Moreover, she notes, there seemed to be a racial disparity in the potency of this effect. Among whites, for instance, the daughters of women who smoked at least a pack of cigarettes a day during pregnancy started menarche about 2 months earlier than nonsmokers’ daughters, but among blacks, the heavy smokers’ daughters reached menarche some 6 months earlier than nonsmokers’ girls did.
Racial differences have been reported previously by others. For instance, a representative survey of the U.S. population turned up a similar dichotomy of when different ethnic groups enter various stages of puberty. Germaine M. Buck of the National Institute of Child Health and Human Development and her coworkers noted that among black girls, the mean age for onset of pubic hair, breast development, and menarche were 9.5, 9.5, and 12.1 years. Among Mexican Americans, those milestones came slightly later, and among white girls, they occurred some 6 to 12 months later than among the black girls.
In Windham’s new study, somewhat less than one-quarter of the heavy smokers’ daughters were on the late side in reaching menarche—that is, at least age 13—compared with fully 36 percent of daughters born to heavy tea drinkers.
What’s the big deal?
“Our concern,” Windham says, is that the smoking-related results from the new study signal “that something is going on that’s affecting hormones early on . . . and that for some girls, [the advance in menarche is] more than a few months.”
Aside from advancing the age at which parents must worry about how a daughter will handle sexual advances from men, what difference does a girl’s early sexual-maturity make? Plenty.

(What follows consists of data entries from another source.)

Lemma submitted_batches_included_witness :
  length (sent_acks (pool_consumer sample_pool)) = 1%nat ∧
  length (waiting (pool_consumer sample_pool)) = 1%nat ∧
  ∃ st, (0, st) ∈ sent_statuses (notify_own_blocks_status (pool_consumer sample_pool) [mkBlockRef 1 0 7] 0) ∧
    own_status (mkBlockRef 1 0 7) st.
Proof.
  destruct (submitted_batches_included (sample_context 4 60) sample_pool)
    as (_ & _ & _ & _ & Hst & _).
  - by vm_compute.
  - eapply rtc_l; [by apply (pool_submit _ _ six); [reflexivity|apply Nat.ltb_lt]|].
    eapply rtc_l; [by apply (pool_submit _ _ six); [reflexivity|apply Nat.ltb_lt]|].
    eapply rtc_l; [apply (pool_propose _ _ (mkBlockRef 1 0 7)); apply not_elem_of_nil|].
    apply rtc_refl.
  - split; [vm_compute; reflexivity|]. split; [vm_compute; reflexivity|].
    destruct (Hst 0%nat (mkInclusion 0 (mkBlockRef 1 0 7) [0; 1; 2; 3; 4; 5] 0)) as [_ Hnote].
    + vm_compute. reflexivity.
    + apply Hnote. left. apply list_elem_of_here.
Defined.
(* ===== verification/BlockManager.v ===== *)
(** The block manager (consensus/core/src/block_manager.rs): blocks whose history is not
    complete are suspended until their missing ancestors are accepted or garbage collected;
    everything else goes to the DAG state.

    The DAG state behind the lock is threaded through the operations. Metrics are left out,
    except for the indexing of authorities that can panic. *)

From stdpp Require Import base tactics numbers list gmap sorting strings.
From coqutil Require Import Datatypes.RecordSettersUsingExistingGetters.
From S2P Require Import Prelude.
From S2P Require Import Committee.
From S2P Require Import Block.
From S2P Require Import Commit.
From S2P Require Import Store.
From S2P Require Import DagState.
From S2P Require Import DagInvariant.
From S2P Require Import BaseCommitter.
From S2P Require Import CommitSafety.
From S2P Require Import Linearizer.

Open Scope N_scope.

(** * Data *)

Record SuspendedBlock := mkSuspendedBlock {
  sp_block : VerifiedBlock;
  sp_missing_ancestors : gset BlockRef;
}.

Record BlockManager := mkBlockManager {
  bm_context : Context;
  bm_suspended_blocks : gmap BlockRef SuspendedBlock;
  bm_missing_ancestors : gmap BlockRef (gset BlockRef);
  bm_missing_blocks : gset BlockRef;
  bm_received_block_rounds : list (option (N * N));
}.

Definition BlockManager_new (context : Context) : BlockManager :=
  mkBlockManager context ∅ ∅ ∅ (replicate (N.to_nat (Committee_size (committee context))) None).

Inductive TryAcceptResult :=
| TarAccepted (block : VerifiedBlock)
| TarSuspended (ancestors_to_fetch : gset BlockRef)
| TarProcessed
| TarSkipped.

(** * Operations on the manager *)

Definition hostname (m : BlockManager) (author : N) : outcome unit :=
  _ ← Committee_authority (committee (bm_context m)) author; Ret tt.

Definition update_block_received_metrics (m : BlockManager) (block : VerifiedBlock) : outcome BlockManager :=
  current ← vec_get (bm_received_block_rounds m) (vb_author block);
  let rounds :=
    match current with
    | Some (curr_min, curr_max) => (N.min curr_min (vb_round block), N.max curr_max (vb_round block))
    | None => (vb_round block, vb_round block)
    end in
  received ← vec_set (bm_received_block_rounds m) (vb_author block) (Some rounds);
  _ ← hostname m (vb_author block);
  Ret (m <| bm_received_block_rounds := received |>).

(** [entry(ancestor).or_default().insert(block_ref)]. *)
Definition add_child (ancestor block_ref : BlockRef) (ma : gmap BlockRef (gset BlockRef))
    : gmap BlockRef (gset BlockRef) :=
  <[ancestor := {[block_ref]} ∪ default ∅ (ma !! ancestor)]> ma.
(** The propagation delay of the own blocks: the last proposed round minus the delay is
    the greatest round up to the last proposed one that a quorum of authorities reports to
    have received, or a quorum reports or shows in its blocks to have accepted. *)
Lemma propagation_delay_spec t last_proposed_round :
  let c := committee (rt_context t) in
  let own := own_index (rt_context t) in
  let reaches rounds r := reached_quorum c (weight c (holders c (column rounds own) (λ x, r ≤ x))) = true in
  committee_wf c → tracker_wf t → is_valid_index c own = true →
  ∃ delay, calculate_propagation_delay t last_proposed_round = Ret delay ∧ delay ≤ last_proposed_round ∧
    ∀ r, r ≤ last_proposed_round →
      (reaches (probed_received_rounds t) r ∨ reaches (highest_accepted_rounds t) r ↔
       r ≤ last_proposed_round - delay).
Proof.
  intros c own reaches Hc [Hb Ha Hr] Hown. unfold calculate_propagation_delay.
  unfold compute_received_quorum_rounds, compute_accepted_quorum_rounds. change (committee (rt_context t)) with c.
  change (own_index (rt_context t)) with own.
  assert (square c (highest_accepted_rounds t)) as Hacc by (by apply square_max).
  destruct (quorum_rounds_spec c _ Hc Hr) as (qr & -> & _ & Hqr).
  destruct (quorum_rounds_spec c _ Hc Hacc) as (qa & -> & _ & Hqa). cbn [mbind outcome_bind].
  destruct (Hqr own Hown) as ([lr hr] & -> & Hlr). destruct (Hqa own Hown) as ([la ha] & -> & Hla).
  cbn [mbind outcome_bind fst]. unfold saturating_sub.
  eexists. split; [done|]. split; [lia|]. intros r Hle.
  assert (∀ rounds low high, square c rounds → compute_quorum_round c own rounds = Ret (low, high) →
    ∀ r, reaches rounds r ↔ r ≤ low) as Hiff.
  { intros rounds low high Hsq Hrun r0.
    destruct (quorum_round_low c own rounds Hc Hsq Hown) as (low' & high' & Hrun' & Hl).
    rewrite Hrun in Hrun'. injection Hrun' as -> ->. apply Hl. }
  rewrite (Hiff _ _ _ Hr Hlr), (Hiff _ _ _ Hacc Hla). lia.
Qed.

Lemma propagation_delay_total t last_proposed_round :
  committee_wf (committee (rt_context t)) → tracker_wf t →
  is_valid_index (committee (rt_context t)) (own_index (rt_context t)) = true →
  ∃ delay, calculate_propagation_delay t last_proposed_round = Ret delay.
Proof.
  intros Hc Hwf Hown. destruct (propagation_delay_spec t last_proposed_round Hc Hwf Hown) as (delay & Hd & _).
  by exists delay.
Qed.

(** C36. The propagation delay of the own blocks: the last proposed round minus the delay is
    the greatest round up to the last proposed one that a quorum of authorities reports to
    have received, or a quorum reports or shows in its blocks to have accepted. *)
Theorem propagation_delay_exact t last_proposed_round :
  let c := committee (rt_context t) in
  let own := own_index (rt_context t) in
  let reaches rounds r := reached_quorum c (weight c (holders c (column rounds own) (λ x, r ≤ x))) = true in
  committee_wf c → tracker_wf t → is_valid_index c own = true →
  ∃ delay, calculate_propagation_delay t last_proposed_round = Ret delay ∧ delay ≤ last_proposed_round ∧
    ∀ r, r ≤ last_proposed_round →
      (reaches (probed_received_rounds t) r ∨ reaches (highest_accepted_rounds t) r ↔
       r ≤ last_proposed_round - delay).
Proof. apply propagation_delay_spec. Qed.

Lemma entry_zero n i j : entry (zero_rounds n) i j = 0.
Proof.
  unfold entry, zero_rounds. destruct (replicate _ _ !! N.to_nat i) as [row|] eqn:Hrow; [|done].
  apply lookup_replicate in Hrow as [-> _]. simpl.
  destruct (replicate _ 0 !! N.to_nat j) as [x|] eqn:Hx; [|done]. by apply lookup_replicate in Hx as [-> _].
Qed.

Lemma entry_max c r1 r2 i j :
  square c r1 → square c r2 → is_valid_index c i = true → is_valid_index c j = true →
  entry (zip_with (zip_with N.max) r1 r2) i j = N.max (entry r1 i j) (entry r2 i j).
Proof.
  intros H1 H2 Hi Hj%valid_index_lt. destruct (square_row c r1 i H1 Hi) as (row1 & Hr1 & Hl1).
  destruct (square_row c r2 i H2 Hi) as (row2 & Hr2 & Hl2).
  destruct (lookup_lt_is_Some_2 row1 (N.to_nat j)) as [x Hx]; [lia|].
  destruct (lookup_lt_is_Some_2 row2 (N.to_nat j)) as [y Hy]; [lia|].
  unfold entry. rewrite lookup_zip_with, Hr1, Hr2. simpl. by rewrite lookup_zip_with, Hx, Hy.
Qed.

Early menarche is one of the more significant risk factors for breast cancer. It tends to signal when a woman begins ovulating and thus producing high monthly elevations in estrogen, a hormone that can feed the growth of most tumors starting in the breast and other reproductive tissues.
In follow-up research, Windham will be looking for evidence of smoking’s impact on menarche in data from a previous study of mother-daughter pairs living on the East Coast. The volunteers in this study contain a larger share of blacks than the newly reported West Coast study does. Windham will also take part in a large federal study of institutions around the country that are investigating environmental factors that might be altering the timing of girls’ reproductive development.